Start of Supplied material

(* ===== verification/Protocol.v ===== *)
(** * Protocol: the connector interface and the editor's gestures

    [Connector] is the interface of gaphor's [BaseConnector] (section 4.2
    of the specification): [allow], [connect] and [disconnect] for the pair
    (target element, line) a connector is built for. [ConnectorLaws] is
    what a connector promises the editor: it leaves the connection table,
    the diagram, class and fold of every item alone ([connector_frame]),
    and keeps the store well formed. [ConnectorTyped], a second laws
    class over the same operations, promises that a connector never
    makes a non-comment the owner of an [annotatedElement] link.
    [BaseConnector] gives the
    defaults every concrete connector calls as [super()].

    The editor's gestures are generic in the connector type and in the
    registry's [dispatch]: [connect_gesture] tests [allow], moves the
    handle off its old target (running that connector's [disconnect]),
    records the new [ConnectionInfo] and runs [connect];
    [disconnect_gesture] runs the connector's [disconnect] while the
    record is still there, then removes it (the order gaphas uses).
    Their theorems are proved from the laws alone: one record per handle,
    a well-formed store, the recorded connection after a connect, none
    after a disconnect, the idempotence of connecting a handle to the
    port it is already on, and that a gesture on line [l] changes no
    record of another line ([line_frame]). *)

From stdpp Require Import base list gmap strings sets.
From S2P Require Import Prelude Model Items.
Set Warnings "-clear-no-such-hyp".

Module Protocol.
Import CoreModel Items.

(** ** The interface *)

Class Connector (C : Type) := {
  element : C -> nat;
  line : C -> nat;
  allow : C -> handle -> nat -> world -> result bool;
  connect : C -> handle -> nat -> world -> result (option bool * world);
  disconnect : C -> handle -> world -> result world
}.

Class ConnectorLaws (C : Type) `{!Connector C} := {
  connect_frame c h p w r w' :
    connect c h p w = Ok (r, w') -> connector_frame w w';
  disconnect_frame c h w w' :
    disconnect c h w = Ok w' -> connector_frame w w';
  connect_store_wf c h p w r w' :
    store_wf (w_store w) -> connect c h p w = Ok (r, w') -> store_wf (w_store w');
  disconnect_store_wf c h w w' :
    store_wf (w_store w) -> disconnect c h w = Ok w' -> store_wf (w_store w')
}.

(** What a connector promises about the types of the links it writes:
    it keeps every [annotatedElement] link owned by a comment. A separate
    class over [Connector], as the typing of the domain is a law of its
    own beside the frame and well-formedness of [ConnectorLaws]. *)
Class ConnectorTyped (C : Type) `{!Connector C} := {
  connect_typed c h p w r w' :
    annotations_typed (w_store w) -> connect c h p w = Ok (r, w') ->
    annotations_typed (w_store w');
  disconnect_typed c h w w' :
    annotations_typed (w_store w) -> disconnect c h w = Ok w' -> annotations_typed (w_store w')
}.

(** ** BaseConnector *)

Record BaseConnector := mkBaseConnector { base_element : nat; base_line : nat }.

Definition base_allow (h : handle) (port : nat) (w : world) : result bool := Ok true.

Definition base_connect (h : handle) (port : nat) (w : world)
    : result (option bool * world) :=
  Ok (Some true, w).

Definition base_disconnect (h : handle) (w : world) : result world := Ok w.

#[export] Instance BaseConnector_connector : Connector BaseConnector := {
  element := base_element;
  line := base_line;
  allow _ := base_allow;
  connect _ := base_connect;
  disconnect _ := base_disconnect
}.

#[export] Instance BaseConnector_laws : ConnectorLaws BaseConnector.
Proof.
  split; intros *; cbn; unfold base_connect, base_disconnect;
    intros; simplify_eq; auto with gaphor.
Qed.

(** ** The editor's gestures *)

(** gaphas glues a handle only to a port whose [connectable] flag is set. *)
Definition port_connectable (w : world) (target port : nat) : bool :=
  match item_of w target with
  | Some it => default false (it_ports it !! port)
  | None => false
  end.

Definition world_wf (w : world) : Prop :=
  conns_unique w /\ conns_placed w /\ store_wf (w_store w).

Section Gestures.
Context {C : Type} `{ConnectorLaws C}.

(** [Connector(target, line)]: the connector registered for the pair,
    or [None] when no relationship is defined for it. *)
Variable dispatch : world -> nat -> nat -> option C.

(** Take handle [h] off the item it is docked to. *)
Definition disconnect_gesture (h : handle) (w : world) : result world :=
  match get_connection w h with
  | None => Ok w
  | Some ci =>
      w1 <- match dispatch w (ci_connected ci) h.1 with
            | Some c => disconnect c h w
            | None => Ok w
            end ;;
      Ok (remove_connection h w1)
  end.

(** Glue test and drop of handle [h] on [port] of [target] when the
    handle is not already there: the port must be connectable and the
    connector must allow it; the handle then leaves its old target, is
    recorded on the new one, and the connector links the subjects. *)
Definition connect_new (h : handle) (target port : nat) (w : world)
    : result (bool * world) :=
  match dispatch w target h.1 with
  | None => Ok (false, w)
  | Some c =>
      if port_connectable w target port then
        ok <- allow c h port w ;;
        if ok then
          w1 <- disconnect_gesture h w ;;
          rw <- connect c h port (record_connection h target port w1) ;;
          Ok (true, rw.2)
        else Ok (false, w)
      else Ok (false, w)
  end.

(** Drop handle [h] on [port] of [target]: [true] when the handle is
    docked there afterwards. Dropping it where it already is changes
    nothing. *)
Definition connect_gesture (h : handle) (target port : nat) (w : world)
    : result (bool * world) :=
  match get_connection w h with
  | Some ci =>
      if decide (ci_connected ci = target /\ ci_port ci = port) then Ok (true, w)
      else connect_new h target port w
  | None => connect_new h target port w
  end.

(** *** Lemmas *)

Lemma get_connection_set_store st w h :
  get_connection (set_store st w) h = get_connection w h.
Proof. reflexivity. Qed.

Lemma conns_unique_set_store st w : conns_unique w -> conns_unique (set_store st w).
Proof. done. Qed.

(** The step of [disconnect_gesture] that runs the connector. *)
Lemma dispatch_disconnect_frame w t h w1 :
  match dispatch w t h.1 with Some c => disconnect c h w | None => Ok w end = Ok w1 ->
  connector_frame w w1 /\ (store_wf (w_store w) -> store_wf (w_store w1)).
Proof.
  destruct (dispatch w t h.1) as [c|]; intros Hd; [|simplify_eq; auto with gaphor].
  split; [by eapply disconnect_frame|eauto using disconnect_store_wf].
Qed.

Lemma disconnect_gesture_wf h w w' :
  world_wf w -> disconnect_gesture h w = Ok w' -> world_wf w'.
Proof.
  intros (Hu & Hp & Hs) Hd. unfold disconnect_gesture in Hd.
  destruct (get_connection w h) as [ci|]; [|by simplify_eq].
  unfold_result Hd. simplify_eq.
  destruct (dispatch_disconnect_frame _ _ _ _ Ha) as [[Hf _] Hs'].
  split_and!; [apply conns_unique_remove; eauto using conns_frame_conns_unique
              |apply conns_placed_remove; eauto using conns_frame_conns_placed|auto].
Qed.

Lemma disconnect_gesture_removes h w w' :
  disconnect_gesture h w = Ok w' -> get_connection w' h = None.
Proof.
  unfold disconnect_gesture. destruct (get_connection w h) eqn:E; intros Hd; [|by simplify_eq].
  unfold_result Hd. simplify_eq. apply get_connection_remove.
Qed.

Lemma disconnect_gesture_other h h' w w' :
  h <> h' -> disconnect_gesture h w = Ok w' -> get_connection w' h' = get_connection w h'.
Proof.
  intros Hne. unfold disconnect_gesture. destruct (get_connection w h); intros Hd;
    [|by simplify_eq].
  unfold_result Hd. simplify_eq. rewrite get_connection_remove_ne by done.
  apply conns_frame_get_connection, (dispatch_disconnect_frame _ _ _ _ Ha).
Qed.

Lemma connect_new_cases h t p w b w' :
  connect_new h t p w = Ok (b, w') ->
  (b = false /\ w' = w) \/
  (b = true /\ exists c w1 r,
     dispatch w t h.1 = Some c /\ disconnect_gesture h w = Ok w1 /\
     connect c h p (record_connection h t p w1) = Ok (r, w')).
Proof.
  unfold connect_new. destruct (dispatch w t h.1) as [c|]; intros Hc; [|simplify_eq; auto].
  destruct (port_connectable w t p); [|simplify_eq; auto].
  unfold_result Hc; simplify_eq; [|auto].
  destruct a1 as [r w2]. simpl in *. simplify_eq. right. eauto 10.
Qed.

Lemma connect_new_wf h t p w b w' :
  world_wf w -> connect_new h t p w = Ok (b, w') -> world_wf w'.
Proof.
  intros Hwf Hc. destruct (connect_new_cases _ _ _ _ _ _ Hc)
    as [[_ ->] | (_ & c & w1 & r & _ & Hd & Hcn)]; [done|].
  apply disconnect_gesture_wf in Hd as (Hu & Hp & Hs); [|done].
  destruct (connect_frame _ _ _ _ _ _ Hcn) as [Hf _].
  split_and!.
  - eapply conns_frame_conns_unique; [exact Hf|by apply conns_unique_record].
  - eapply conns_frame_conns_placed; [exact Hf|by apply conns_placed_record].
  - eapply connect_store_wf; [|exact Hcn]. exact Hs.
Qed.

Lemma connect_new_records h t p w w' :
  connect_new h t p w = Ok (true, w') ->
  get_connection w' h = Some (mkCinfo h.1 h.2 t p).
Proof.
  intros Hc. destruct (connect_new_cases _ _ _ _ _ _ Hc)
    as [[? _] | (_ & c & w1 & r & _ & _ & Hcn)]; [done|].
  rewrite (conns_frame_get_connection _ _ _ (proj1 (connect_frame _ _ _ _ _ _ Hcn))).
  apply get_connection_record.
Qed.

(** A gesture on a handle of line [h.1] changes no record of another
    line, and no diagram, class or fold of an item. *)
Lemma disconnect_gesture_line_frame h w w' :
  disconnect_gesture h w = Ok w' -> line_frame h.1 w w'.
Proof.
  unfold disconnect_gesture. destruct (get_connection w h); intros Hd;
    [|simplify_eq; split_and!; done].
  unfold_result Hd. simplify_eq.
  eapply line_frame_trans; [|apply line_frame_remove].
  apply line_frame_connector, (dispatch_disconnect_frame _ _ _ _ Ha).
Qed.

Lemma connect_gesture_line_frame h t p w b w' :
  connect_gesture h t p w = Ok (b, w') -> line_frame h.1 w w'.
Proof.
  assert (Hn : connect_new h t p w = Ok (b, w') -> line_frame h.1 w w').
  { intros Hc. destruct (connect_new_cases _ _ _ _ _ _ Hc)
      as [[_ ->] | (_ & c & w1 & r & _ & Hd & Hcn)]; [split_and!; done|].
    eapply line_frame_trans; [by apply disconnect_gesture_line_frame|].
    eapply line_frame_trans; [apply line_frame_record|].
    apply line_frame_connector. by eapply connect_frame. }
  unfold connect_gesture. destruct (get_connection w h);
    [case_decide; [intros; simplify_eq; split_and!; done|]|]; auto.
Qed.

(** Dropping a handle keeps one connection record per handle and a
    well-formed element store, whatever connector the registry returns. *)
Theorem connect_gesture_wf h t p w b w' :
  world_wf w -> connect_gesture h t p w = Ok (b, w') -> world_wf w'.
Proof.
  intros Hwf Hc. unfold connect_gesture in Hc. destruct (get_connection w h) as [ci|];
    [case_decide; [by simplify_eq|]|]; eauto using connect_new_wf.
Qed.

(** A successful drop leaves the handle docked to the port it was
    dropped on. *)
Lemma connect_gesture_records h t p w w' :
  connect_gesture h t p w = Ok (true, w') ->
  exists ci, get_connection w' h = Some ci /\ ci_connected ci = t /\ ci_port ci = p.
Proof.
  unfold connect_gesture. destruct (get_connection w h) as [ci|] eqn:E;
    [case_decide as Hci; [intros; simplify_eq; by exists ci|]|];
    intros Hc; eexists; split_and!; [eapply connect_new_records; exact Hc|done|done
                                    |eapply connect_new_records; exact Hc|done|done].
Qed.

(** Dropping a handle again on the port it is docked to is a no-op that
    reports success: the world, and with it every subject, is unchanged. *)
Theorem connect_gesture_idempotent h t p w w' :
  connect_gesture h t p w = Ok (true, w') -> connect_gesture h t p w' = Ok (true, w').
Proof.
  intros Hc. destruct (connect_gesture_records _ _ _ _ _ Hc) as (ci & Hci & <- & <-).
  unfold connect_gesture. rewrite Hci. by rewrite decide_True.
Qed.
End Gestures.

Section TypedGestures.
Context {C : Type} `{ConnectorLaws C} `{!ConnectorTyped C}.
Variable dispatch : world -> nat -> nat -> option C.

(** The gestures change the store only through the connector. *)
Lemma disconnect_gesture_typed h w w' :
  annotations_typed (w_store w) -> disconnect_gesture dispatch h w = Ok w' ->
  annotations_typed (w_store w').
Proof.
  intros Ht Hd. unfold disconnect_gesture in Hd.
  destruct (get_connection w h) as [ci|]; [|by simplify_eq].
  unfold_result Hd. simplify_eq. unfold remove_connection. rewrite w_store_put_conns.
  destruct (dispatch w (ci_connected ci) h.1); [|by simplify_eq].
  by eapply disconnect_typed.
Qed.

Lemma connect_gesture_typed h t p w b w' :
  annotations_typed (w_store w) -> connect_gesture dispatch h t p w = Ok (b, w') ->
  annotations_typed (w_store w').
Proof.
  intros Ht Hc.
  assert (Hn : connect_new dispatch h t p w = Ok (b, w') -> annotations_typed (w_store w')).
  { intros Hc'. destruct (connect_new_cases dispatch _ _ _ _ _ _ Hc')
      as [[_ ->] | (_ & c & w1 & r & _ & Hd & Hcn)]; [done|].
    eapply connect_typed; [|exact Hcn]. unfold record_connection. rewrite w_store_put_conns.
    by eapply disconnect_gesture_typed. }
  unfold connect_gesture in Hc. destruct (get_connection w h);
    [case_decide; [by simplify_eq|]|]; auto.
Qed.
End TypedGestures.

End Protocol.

End of Supplied material

Task prompt:
Tally up how many lines in the records contain the string "Protocol". Answer with that figure only.

Output:
4